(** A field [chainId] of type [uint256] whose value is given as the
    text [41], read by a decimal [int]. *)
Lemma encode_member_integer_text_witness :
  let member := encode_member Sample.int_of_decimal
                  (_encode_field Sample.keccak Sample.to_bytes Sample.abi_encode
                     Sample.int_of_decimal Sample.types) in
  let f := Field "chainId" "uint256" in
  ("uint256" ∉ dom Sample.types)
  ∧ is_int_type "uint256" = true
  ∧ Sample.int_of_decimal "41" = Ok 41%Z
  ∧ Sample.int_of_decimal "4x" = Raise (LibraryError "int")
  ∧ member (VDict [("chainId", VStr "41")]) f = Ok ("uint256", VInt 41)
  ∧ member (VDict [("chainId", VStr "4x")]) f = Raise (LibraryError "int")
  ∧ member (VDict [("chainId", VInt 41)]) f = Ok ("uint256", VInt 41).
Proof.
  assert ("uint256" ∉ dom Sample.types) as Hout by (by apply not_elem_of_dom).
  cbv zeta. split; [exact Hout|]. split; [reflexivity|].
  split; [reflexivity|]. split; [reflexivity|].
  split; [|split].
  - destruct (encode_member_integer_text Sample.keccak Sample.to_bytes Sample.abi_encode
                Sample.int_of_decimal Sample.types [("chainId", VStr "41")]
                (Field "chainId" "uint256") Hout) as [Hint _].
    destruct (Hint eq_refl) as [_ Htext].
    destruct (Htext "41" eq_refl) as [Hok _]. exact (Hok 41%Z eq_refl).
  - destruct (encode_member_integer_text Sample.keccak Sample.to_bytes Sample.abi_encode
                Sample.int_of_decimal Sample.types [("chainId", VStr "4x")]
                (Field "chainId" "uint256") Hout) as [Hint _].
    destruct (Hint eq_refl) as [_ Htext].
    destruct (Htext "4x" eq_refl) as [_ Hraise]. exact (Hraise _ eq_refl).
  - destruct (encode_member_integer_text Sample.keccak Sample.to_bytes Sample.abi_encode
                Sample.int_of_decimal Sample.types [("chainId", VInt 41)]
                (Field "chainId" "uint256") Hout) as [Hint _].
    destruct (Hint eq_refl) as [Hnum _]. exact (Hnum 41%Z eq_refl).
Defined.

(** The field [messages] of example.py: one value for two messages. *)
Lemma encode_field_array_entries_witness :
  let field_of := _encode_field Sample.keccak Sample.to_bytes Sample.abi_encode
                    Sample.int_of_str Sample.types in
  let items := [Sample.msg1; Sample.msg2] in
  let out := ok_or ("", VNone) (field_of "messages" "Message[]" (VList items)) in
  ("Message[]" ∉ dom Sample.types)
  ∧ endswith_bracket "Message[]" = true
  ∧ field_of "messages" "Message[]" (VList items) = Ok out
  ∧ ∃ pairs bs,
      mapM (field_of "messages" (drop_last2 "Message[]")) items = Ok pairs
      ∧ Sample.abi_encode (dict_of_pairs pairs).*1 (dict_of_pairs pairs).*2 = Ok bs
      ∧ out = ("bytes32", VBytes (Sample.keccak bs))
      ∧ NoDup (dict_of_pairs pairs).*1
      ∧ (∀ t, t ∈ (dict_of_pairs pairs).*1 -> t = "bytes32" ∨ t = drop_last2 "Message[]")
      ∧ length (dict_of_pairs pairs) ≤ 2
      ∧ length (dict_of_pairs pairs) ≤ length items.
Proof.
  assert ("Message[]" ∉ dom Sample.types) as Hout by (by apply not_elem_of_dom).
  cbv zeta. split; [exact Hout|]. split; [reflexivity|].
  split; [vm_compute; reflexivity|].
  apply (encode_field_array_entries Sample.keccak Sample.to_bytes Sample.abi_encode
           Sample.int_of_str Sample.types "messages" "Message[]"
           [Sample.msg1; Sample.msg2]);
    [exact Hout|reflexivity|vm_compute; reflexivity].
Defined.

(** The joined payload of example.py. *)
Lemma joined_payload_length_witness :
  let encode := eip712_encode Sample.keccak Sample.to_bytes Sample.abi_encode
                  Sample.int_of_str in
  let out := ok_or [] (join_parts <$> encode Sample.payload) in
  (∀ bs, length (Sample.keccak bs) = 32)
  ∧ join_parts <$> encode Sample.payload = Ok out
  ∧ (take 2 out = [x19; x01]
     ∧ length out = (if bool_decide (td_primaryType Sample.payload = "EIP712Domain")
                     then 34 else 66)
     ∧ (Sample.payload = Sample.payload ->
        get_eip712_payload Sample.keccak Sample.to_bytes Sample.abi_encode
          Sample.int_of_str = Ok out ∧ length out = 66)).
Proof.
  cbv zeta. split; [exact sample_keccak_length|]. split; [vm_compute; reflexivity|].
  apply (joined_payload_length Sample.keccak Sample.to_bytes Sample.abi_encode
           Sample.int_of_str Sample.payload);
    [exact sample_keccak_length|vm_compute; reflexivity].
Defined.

————————

Search the records above for "split" and copy every line that has it.

▶ Answer section
  cbv zeta. split; [exact Hout|]. split; [reflexivity|].
  split; [reflexivity|]. split; [reflexivity|].
  split; [|split].
  cbv zeta. split; [exact Hout|]. split; [reflexivity|].
  split; [vm_compute; reflexivity|].
  cbv zeta. split; [exact sample_keccak_length|]. split; [vm_compute; reflexivity|].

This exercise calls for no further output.